__EXERCISE MATERIAL__

== Segment start ==

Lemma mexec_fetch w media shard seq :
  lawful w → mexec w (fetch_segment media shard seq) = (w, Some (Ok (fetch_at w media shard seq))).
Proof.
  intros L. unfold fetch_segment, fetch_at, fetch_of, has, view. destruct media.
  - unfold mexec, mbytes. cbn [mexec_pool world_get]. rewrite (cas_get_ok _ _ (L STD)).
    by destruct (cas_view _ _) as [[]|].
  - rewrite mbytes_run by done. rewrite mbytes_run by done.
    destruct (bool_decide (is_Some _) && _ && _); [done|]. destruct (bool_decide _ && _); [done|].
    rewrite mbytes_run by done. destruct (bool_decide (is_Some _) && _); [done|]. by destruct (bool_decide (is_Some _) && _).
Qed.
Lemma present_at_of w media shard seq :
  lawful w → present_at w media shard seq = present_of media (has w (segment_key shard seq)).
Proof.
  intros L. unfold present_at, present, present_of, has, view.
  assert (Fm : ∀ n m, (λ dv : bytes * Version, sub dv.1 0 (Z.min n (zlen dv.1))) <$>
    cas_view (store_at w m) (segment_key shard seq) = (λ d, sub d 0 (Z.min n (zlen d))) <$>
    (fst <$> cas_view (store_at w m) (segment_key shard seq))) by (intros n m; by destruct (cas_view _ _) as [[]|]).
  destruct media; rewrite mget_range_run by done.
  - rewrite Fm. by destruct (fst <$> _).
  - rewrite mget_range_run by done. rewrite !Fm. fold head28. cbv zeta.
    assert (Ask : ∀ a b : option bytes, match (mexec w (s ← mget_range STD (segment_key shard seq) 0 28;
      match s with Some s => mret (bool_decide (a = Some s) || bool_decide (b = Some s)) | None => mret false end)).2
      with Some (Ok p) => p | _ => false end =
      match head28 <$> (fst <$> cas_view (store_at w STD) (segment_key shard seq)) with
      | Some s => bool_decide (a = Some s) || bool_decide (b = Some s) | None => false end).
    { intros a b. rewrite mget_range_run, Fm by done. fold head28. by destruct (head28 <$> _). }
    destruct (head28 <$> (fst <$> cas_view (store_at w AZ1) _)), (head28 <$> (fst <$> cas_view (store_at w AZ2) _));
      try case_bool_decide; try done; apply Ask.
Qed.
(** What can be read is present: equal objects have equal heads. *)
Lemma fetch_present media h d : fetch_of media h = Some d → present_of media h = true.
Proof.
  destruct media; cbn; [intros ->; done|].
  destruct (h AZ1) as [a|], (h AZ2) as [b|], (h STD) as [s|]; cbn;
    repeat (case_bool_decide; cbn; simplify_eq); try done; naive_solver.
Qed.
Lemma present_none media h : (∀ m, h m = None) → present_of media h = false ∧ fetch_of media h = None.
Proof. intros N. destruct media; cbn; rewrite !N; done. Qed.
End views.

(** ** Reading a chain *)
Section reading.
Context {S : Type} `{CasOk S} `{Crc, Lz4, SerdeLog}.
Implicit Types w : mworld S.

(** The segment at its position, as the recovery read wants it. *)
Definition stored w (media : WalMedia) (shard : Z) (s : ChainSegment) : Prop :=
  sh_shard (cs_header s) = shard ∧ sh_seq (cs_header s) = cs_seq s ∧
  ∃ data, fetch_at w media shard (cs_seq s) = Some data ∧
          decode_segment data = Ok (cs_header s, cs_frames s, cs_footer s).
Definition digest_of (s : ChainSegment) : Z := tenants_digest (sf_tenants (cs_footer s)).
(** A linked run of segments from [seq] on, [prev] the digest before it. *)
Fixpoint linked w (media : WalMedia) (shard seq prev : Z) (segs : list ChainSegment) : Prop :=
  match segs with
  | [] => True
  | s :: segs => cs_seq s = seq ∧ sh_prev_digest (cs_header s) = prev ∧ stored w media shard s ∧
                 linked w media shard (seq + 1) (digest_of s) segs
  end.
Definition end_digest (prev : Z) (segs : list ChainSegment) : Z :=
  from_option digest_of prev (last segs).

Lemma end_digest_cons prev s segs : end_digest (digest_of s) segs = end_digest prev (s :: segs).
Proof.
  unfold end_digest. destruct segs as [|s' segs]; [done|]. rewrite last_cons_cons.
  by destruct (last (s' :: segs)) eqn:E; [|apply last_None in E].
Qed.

== Segment end ==

Copy out the range of lines above starting at the line with "assert (Ask : ∀" and ending at the line with "Definition digest_of (s", exactly and including both.

__OUTPUT FOR THIS EXERCISE__
    assert (Ask : ∀ a b : option bytes, match (mexec w (s ← mget_range STD (segment_key shard seq) 0 28;
      match s with Some s => mret (bool_decide (a = Some s) || bool_decide (b = Some s)) | None => mret false end)).2
      with Some (Ok p) => p | _ => false end =
      match head28 <$> (fst <$> cas_view (store_at w STD) (segment_key shard seq)) with
      | Some s => bool_decide (a = Some s) || bool_decide (b = Some s) | None => false end).
    { intros a b. rewrite mget_range_run, Fm by done. fold head28. by destruct (head28 <$> _). }
    destruct (head28 <$> (fst <$> cas_view (store_at w AZ1) _)), (head28 <$> (fst <$> cas_view (store_at w AZ2) _));
      try case_bool_decide; try done; apply Ask.
Qed.
(** What can be read is present: equal objects have equal heads. *)
Lemma fetch_present media h d : fetch_of media h = Some d → present_of media h = true.
Proof.
  destruct media; cbn; [intros ->; done|].
  destruct (h AZ1) as [a|], (h AZ2) as [b|], (h STD) as [s|]; cbn;
    repeat (case_bool_decide; cbn; simplify_eq); try done; naive_solver.
Qed.
Lemma present_none media h : (∀ m, h m = None) → present_of media h = false ∧ fetch_of media h = None.
Proof. intros N. destruct media; cbn; rewrite !N; done. Qed.
End views.

(** ** Reading a chain *)
Section reading.
Context {S : Type} `{CasOk S} `{Crc, Lz4, SerdeLog}.
Implicit Types w : mworld S.

(** The segment at its position, as the recovery read wants it. *)
Definition stored w (media : WalMedia) (shard : Z) (s : ChainSegment) : Prop :=
  sh_shard (cs_header s) = shard ∧ sh_seq (cs_header s) = cs_seq s ∧
  ∃ data, fetch_at w media shard (cs_seq s) = Some data ∧
          decode_segment data = Ok (cs_header s, cs_frames s, cs_footer s).
Definition digest_of (s : ChainSegment) : Z := tenants_digest (sf_tenants (cs_footer s)).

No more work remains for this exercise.